(Your objective):
Go through the entries below. Copy each line in which "operation" appears.

(Exercise input):
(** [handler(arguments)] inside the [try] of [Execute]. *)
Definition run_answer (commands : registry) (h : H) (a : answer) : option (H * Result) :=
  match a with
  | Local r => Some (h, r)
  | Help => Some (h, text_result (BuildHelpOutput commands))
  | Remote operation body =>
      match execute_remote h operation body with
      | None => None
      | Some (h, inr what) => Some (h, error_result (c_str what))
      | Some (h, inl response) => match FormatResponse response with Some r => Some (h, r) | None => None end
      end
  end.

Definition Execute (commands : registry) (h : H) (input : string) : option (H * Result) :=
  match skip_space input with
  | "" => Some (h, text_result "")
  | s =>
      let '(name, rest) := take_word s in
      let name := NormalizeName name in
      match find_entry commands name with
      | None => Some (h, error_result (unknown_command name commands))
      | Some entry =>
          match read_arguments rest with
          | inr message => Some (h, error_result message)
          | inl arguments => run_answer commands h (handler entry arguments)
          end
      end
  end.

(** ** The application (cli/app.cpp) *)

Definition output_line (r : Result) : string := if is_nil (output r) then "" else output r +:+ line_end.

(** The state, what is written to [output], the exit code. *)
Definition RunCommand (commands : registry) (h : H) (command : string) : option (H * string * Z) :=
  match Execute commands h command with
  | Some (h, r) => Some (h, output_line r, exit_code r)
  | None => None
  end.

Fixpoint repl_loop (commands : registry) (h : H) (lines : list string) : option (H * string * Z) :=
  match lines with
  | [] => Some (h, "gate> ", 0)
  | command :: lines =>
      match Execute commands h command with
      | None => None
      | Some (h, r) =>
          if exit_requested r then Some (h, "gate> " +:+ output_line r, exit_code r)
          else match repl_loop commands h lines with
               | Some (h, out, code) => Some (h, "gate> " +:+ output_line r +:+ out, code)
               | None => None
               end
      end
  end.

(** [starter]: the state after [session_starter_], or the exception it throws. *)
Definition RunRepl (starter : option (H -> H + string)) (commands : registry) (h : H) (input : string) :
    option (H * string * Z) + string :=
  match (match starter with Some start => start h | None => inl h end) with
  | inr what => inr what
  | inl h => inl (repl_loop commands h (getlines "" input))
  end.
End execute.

---

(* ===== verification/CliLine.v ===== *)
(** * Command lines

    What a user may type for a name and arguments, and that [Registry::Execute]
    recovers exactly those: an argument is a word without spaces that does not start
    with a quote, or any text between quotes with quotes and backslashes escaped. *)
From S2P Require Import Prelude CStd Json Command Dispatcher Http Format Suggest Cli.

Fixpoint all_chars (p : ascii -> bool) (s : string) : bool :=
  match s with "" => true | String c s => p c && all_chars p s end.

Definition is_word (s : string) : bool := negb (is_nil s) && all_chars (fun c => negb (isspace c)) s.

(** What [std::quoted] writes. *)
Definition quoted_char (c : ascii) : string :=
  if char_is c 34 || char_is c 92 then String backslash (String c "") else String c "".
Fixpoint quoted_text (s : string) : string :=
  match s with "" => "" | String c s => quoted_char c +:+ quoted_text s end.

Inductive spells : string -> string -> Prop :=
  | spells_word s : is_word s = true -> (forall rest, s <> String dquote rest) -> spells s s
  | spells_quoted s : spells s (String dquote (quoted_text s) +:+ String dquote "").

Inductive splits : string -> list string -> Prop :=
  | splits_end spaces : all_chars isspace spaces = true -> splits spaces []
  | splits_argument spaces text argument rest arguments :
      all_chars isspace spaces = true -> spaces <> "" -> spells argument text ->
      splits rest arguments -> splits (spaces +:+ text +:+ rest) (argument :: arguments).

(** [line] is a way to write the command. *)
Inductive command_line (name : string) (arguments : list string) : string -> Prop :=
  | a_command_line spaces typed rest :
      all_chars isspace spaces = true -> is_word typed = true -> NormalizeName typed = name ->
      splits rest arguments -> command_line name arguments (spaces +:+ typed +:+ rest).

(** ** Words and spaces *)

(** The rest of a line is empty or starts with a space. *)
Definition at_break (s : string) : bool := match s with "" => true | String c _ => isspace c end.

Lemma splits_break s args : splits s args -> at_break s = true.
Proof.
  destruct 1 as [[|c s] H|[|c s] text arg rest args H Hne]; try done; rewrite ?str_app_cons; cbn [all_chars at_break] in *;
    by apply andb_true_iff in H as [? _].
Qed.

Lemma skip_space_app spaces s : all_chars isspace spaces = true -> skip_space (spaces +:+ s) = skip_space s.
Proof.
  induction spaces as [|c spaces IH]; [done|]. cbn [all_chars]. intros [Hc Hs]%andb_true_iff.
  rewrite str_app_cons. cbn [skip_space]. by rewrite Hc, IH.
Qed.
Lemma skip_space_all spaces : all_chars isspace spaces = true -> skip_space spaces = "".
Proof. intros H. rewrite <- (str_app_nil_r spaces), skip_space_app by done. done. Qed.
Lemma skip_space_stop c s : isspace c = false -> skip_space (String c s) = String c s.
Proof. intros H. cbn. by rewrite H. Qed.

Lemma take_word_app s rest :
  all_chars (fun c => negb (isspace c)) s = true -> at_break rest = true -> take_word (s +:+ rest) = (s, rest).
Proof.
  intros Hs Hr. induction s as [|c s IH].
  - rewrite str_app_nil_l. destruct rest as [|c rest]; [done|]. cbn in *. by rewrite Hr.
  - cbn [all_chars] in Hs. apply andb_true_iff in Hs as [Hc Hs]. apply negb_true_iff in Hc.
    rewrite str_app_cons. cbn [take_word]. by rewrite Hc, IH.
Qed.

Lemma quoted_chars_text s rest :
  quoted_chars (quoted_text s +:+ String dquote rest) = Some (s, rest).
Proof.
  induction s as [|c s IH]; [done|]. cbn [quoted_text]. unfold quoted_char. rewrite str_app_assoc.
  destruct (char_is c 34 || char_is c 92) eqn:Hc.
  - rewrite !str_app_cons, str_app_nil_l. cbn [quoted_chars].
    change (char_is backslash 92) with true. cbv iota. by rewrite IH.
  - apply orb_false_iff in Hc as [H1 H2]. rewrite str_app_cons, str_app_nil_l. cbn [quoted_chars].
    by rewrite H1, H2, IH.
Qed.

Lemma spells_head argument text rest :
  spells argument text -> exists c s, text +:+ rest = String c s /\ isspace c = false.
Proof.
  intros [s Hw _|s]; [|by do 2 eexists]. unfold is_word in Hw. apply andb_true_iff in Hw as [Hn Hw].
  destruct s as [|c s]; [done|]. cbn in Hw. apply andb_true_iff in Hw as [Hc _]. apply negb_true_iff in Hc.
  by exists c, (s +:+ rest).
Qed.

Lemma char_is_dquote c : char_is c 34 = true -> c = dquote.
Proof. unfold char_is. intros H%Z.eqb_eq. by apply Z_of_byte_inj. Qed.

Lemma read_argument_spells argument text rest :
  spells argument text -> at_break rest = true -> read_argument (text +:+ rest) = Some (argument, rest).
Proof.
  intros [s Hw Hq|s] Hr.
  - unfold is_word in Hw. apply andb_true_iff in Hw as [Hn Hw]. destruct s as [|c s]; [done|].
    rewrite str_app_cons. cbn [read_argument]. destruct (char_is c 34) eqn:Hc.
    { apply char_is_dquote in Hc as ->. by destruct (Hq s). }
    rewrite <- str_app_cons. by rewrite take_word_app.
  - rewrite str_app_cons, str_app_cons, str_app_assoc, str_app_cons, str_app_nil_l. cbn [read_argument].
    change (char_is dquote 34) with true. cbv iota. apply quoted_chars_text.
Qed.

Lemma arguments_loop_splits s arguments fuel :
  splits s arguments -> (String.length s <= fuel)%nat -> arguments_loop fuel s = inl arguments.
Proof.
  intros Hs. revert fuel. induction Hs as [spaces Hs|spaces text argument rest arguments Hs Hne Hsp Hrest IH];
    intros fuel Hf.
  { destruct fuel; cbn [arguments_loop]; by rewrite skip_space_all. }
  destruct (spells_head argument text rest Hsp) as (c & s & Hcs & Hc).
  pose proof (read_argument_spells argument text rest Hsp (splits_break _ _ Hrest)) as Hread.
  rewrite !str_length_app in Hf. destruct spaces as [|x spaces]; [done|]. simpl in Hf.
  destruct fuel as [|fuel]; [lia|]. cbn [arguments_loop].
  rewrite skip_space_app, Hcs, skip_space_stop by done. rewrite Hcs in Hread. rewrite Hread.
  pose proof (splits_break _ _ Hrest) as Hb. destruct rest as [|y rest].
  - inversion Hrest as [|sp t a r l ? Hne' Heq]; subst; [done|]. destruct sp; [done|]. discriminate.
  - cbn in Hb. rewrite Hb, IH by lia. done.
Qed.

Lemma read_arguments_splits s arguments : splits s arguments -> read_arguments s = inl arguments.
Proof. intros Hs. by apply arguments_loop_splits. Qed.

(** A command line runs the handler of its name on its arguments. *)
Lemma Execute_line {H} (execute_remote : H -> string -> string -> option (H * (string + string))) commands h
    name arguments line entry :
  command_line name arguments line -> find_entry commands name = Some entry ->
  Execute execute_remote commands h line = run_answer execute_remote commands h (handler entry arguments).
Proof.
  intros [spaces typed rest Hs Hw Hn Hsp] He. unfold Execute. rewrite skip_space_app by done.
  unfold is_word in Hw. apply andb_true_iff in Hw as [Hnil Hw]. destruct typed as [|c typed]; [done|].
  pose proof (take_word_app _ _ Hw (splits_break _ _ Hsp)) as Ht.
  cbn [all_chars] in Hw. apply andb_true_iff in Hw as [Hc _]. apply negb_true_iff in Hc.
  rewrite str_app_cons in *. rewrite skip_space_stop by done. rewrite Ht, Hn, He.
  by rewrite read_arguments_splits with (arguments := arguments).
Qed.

(Expected output):
  | Remote operation body =>
      match execute_remote h operation body with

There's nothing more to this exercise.